(** ** Saving the settings *)

(** X15.  [save_settings] stores a schema only if [validate_schema] accepts
    it.  When it reports an error, the settings are what they were: nothing
    of the three values is stored.  When it reports a success, the settings
    hold the three values given, and the text stored is JSON for a schema
    whose traversal never gives up on the shape of the schema.  [json.loads]
    builds documents in which no dict holds a key twice. *)
Theorem saved_schema_is_valid (loads : string -> option json)
  (loads_dicts : forall s js, loads s = Some js -> dict_like js = true)
  (enable : bool) (schema : string) (manual : bool) (params : Params) :
  let result := save_settings loads enable schema manual params in
  (snd result = false -> fst result = params)
  /\ (snd result = true ->
      fst result = {| params_enabled := enable;
                      params_json_schema := schema;
                      params_manual_prompt := manual |}
      /\ exists js,
           loads schema = Some js
           /\ forall (E : Env) (self : Jsonformer) fuel key (st : State) e,
                fst (generate_value self fuel js key st) = Raised e ->
                generation_error e /\ ~ shape_error e).
Proof.
  unfold save_settings.
  destruct (loads schema) as [js | ] eqn:Hloads;
    [ | split; [reflexivity | discriminate] ].
  destruct (validate_schema (S (json_depth js)) js) as [[] | e | | ] eqn:Hv;
    try (split; [reflexivity | discriminate]).
  split; [discriminate | ]. intros _. split; [reflexivity | ].
  exists js. split; [reflexivity | ].
  intros E self fuel key st e Hraised.
  assert (He : generation_error e).
  { apply (validated_generation self fuel (S (json_depth js)) js key
             (loads_dicts _ _ Hloads) Hv st (surjective_pairing _)).
    rewrite Hraised. reflexivity. }
  split; [exact He | exact (generation_error_not_shape He)].
Qed.

(** The text of a number schema is stored; the text of an empty list is
    JSON, is refused by line 58, and leaves the settings as they were. *)
Lemma saved_schema_is_valid_witness :
  let params := {| params_enabled := false;
                   params_json_schema := EmptyString;
                   params_manual_prompt := false |} in
  fst (save_settings Scripted.loads true Scripted.number_text true params)
  = {| params_enabled := true;
       params_json_schema := Scripted.number_text;
       params_manual_prompt := true |}
  /\ fst (save_settings Scripted.loads true "[]" true params) = params.
Proof.
  intros params.
  assert (loads_dicts :
            forall s js, Scripted.loads s = Some js -> dict_like js = true).
  { intros s js. unfold Scripted.loads.
    destruct (String.eqb s Scripted.number_text);
      [intros H; inversion H; reflexivity | ].
    destruct (String.eqb s "[]"); intros H; inversion H; reflexivity. }
  split.
  - apply (proj2 (saved_schema_is_valid Scripted.loads loads_dicts true
                    Scripted.number_text true params)).
    reflexivity.
  - apply (proj1 (saved_schema_is_valid Scripted.loads loads_dicts true
                    "[]" true params)).
    reflexivity.
Defined.

(** ** What the stopping patterns capture *)

Section Captures.

Lemma firstn_consumed (consumed rest : list ascii) :
  firstn (List.length (consumed ++ rest) - List.length rest) (consumed ++ rest)
  = consumed.
Proof.
  rewrite length_app, Nat.add_sub, firstn_app, firstn_all, Nat.sub_diag.
  cbn [firstn]. apply app_nil_r.
Qed.

Lemma last_seen_last_char consumed :
  forall prev,
    last_seen prev consumed
    = match last_char (string_of_list_ascii consumed) with
      | Some a => Some a
      | None => prev
      end.
Proof.
  induction consumed as [ | a rest IH]; intros prev; [reflexivity | ].
  cbn [last_seen string_of_list_ascii]. rewrite IH.
  destruct rest as [ | b rest]; [reflexivity | ].
  change (string_of_list_ascii (b :: rest))
    with (String b (string_of_list_ascii rest)).
  change (last_char (String a (String b (string_of_list_ascii rest))))
    with (last_char (String b (string_of_list_ascii rest))).
  destruct (last_char (String b (string_of_list_ascii rest))) eqn:Hl;
    [reflexivity | destruct (last_char_nonempty _ _ Hl)].
Qed.

(** A greedy run of [.] consumes characters that are no newline. *)
Lemma run_star_dot prev s cs k res :
  run (Star Dot) prev s cs k = Some res ->
  exists consumed s',
    s = (consumed ++ s')%list
    /\ contains nl (string_of_list_ascii consumed) = false
    /\ k (last_seen prev consumed) s' cs = Some res.
Proof.
  cbn [run]. generalize (List.length s) at 1. intros fuel. revert prev s.
  induction fuel as [ | fuel IH]; intros prev s H.
  - exists [], s. repeat split. exact H.
  - destruct s as [ | a t]; cbn [one] in H.
    + exists [], []. repeat split. exact H.
    + destruct (negb (Ascii.eqb a nl)) eqn:Ha.
      * cbn [List.length] in H.
        rewrite (proj2 (Nat.ltb_lt _ _) (Nat.lt_succ_diag_r _)) in H.
        match type of H with
        | match ?m with _ => _ end = _ => destruct m as [res1 | ] eqn:H1
        end.
        -- inversion H. subst res1.
           apply IH in H1 as (consumed & s' & -> & Hc & Hk).
           exists (a :: consumed), s'. split; [reflexivity | ].
           split; [ | exact Hk].
           cbn [string_of_list_ascii contains]. rewrite Hc.
           apply negb_true_iff in Ha. rewrite Ha. reflexivity.
        -- exists [], (a :: t). repeat split. exact H.
      * exists [], (a :: t). repeat split. exact H.
Qed.

(** A literal word consumes itself. *)
Lemma run_word w :
  forall prev s cs k res,
    run (Re.word w) prev s cs k = Some res ->
    exists s' p',
      s = (list_ascii_of_string w ++ s')%list /\ k p' s' cs = Some res.
Proof.
  induction w as [ | c w IH]; intros prev s cs k res H; cbn [Re.word run] in H.
  - exists s, prev. split; [reflexivity | exact H].
  - destruct s as [ | a t]; [discriminate | ]. cbn [one] in H.
    destruct (Ascii.eqb c a) eqn:Hc; [ | discriminate].
    apply Ascii.eqb_eq in Hc. subst a.
    apply IH in H as (s' & p' & -> & Hk).
    exists s', p'. split; [reflexivity | exact Hk].
Qed.

(** Group 1 of the pattern of [generate_string]: no newline, and no
    backslash at its end. *)
Lemma string_capture s m :
  re_match string_regex s = Some m ->
  contains nl (match_group 1 m) = false
  /\ last_char (match_group 1 m) <> Some bslash.
Proof.
  unfold re_match, string_regex. intros H.
  change (run (Star Dot) None (list_ascii_of_string s) []
            (fun p1 s1 cs1 =>
               run (Cat (NotAfter bslash) (Lit dq)) p1 s1
                 ((1%nat,
                   string_of_list_ascii
                     (firstn (List.length (list_ascii_of_string s)
                              - List.length s1)
                        (list_ascii_of_string s))) :: cs1)
                 (fun p2 s2 cs2 =>
                    Some ((0%nat,
                           string_of_list_ascii
                             (firstn (List.length (list_ascii_of_string s)
                                      - List.length s2)
                                (list_ascii_of_string s))) :: cs2)))
          = Some m) in H.
  apply run_star_dot in H as (consumed & s1 & Hs & Hnl & H).
  rewrite Hs, firstn_consumed in H. cbn [run] in H.
  assert (Hlast : last_seen None consumed <> Some bslash).
  { intros Heq. rewrite Heq in H. rewrite Ascii.eqb_refl in H. discriminate. }
  assert (Hm : match_group 1 m = string_of_list_ascii consumed).
  { destruct (last_seen None consumed) as [a | ];
      [destruct (Ascii.eqb a bslash); [discriminate | ] | ];
      (destruct s1 as [ | b t]; [discriminate | ]); cbn [one] in H;
      (destruct (Ascii.eqb dq b); [ | discriminate]);
      inversion H; reflexivity. }
  rewrite Hm. split; [exact Hnl | ].
  rewrite last_seen_last_char in Hlast.
  destruct (last_char (string_of_list_ascii consumed)); [exact Hlast | ].
  discriminate.
Qed.

Lemma run_alt r1 r2 prev s cs k :
  run (Alt r1 r2) prev s cs k
  = match run r1 prev s cs k with
    | Some res => Some res
    | None => run r2 prev s cs k
    end.
Proof. reflexivity. Qed.

(** Group 1 of the pattern of [generate_boolean] is one of its four
    words. *)
Lemma boolean_capture s m :
  re_match boolean_regex s = Some m ->
  match_group 1 m = "true" \/ match_group 1 m = "1"
  \/ match_group 1 m = "false" \/ match_group 1 m = "0".
Proof.
  unfold re_match, boolean_regex. intros H.
  change (run (Star Space) None (list_ascii_of_string s) []
            (fun p1 s1 cs1 =>
               run (Alt (Re.word "true")
                      (Alt (Re.word "false")
                         (Class false ["0"; "1"]%char false))) p1 s1 cs1
                 (fun p2 s2 cs2 =>
                    Some ((0%nat,
                           string_of_list_ascii
                             (firstn (List.length (list_ascii_of_string s)
                                      - List.length s2)
                                (list_ascii_of_string s)))
                          :: (1%nat,
                              string_of_list_ascii
                                (firstn (List.length s1 - List.length s2) s1))
                          :: cs2)))
          = Some m) in H.
  apply run_continues in H as (p1 & s1 & cs1 & H & _).
  rewrite run_alt in H.
  match type of H with
  | match ?a with _ => _ end = _ => destruct a as [res | ] eqn:Htrue
  end.
  { inversion H. subst res.
    apply run_word in Htrue as (s2 & p2 & -> & Hk).
    rewrite firstn_consumed in Hk. inversion Hk. left. reflexivity. }
  rewrite run_alt in H.
  match type of H with
  | match ?a with _ => _ end = _ => destruct a as [res | ] eqn:Hfalse
  end.
  { inversion H. subst res.
    apply run_word in Hfalse as (s2 & p2 & -> & Hk).
    rewrite firstn_consumed in Hk. inversion Hk. right. right. left.
    reflexivity. }
  rewrite run_class in H. destruct s1 as [ | a t]; [discriminate | ].
  cbn [one] in H.
  destruct (in_class false ["0"; "1"]%char false a) eqn:Hin; [ | discriminate].
  change (a :: t) with ([a] ++ t)%list in H.
  rewrite firstn_consumed in H. inversion H.
  unfold match_group. cbn [group Nat.eqb string_of_list_ascii].
  unfold in_class in Hin. cbn [mem andb orb xorb] in Hin.
  rewrite orb_false_r in Hin.
  destruct (Ascii.eqb "0" a) eqn:Hzero.
  - apply Ascii.eqb_eq in Hzero. subst a. right. right. right. reflexivity.
  - destruct (Ascii.eqb "1" a) eqn:Hone; [ | discriminate].
    apply Ascii.eqb_eq in Hone. subst a. right. left. reflexivity.
Qed.

End Captures.

(** ** What the leaf generators can answer *)

Section Answers.

Context {E : Env}.
Variable self : Jsonformer.

(** An acquisition with a stopping pattern returns the group of a match,
    or the empty string of line 103. *)
Lemma acquire_done settings rx g ov st text st' :
  get_next_tokens self settings (Some rx) g ov st = (Done text, st') ->
  (text = EmptyString /\ stop_everything (world st') = true)
  \/ exists response m,
       re_match rx response = Some m /\ text = match_group g m.
Proof.
  unfold get_next_tokens.
  destruct (generation_func _ _ _) as [snaps w_end].
  destruct (consume (Some rx) g snaps None) as [t w | w | last] eqn:Hc;
    intros H; [ | discriminate | ].
  - inversion H. subst. right. exact (consume_matched _ _ _ _ Hc).
  - destruct (stop_everything w_end) eqn:Hflag; [ | discriminate].
    inversion H. subst. left. split; [reflexivity | exact Hflag].
Qed.

Lemma generate_string_shape n :
  forall t i st text st',
    (Z.to_nat (2 - i) < n)%nat ->
    generate_string self t i st = (Done text, st') ->
    contains nl text = false /\ last_char text <> Some bslash.
Proof.
  induction n as [ | n IH]; intros t i st text st' Hn H; [lia | ].
  destruct (get_next_tokens self (string_settings self t) (Some string_regex)
              1 None st) as [r0 st1] eqn:Hget.
  rewrite (generate_string_cases self t i st Hget) in H.
  destruct r0 as [text0 | [v | | | | | ] | | ]; try discriminate.
  - inversion H. subst.
    destruct (acquire_done _ _ _ _ _ Hget)
      as [[-> _] | (response & m & Hm & ->)].
    + split; [reflexivity | discriminate].
    + exact (string_capture _ Hm).
  - destruct (stop_everything (world st1)).
    { inversion H. split; [reflexivity | discriminate]. }
    destruct (i <? 2)%Z eqn:Hi.
    { apply Z.ltb_lt in Hi. apply IH in H; [exact H | lia]. }
    destruct (i <? 4)%Z; [ | discriminate].
    inversion H. split; [reflexivity | discriminate].
Qed.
• • • • •
__Task to complete__
In the records above, each line with the string "exists" should be copied.

__Written solution__
      /\ exists js,
  exists js. split; [reflexivity | ].
  exists consumed s',
  - exists [], s. repeat split. exact H.
    + exists [], []. repeat split. exact H.
           exists (a :: consumed), s'. split; [reflexivity | ].
        -- exists [], (a :: t). repeat split. exact H.
      * exists [], (a :: t). repeat split. exact H.
    exists s' p',
  - exists s, prev. split; [reflexivity | exact H].
    exists s', p'. split; [reflexivity | exact Hk].
  \/ exists response m,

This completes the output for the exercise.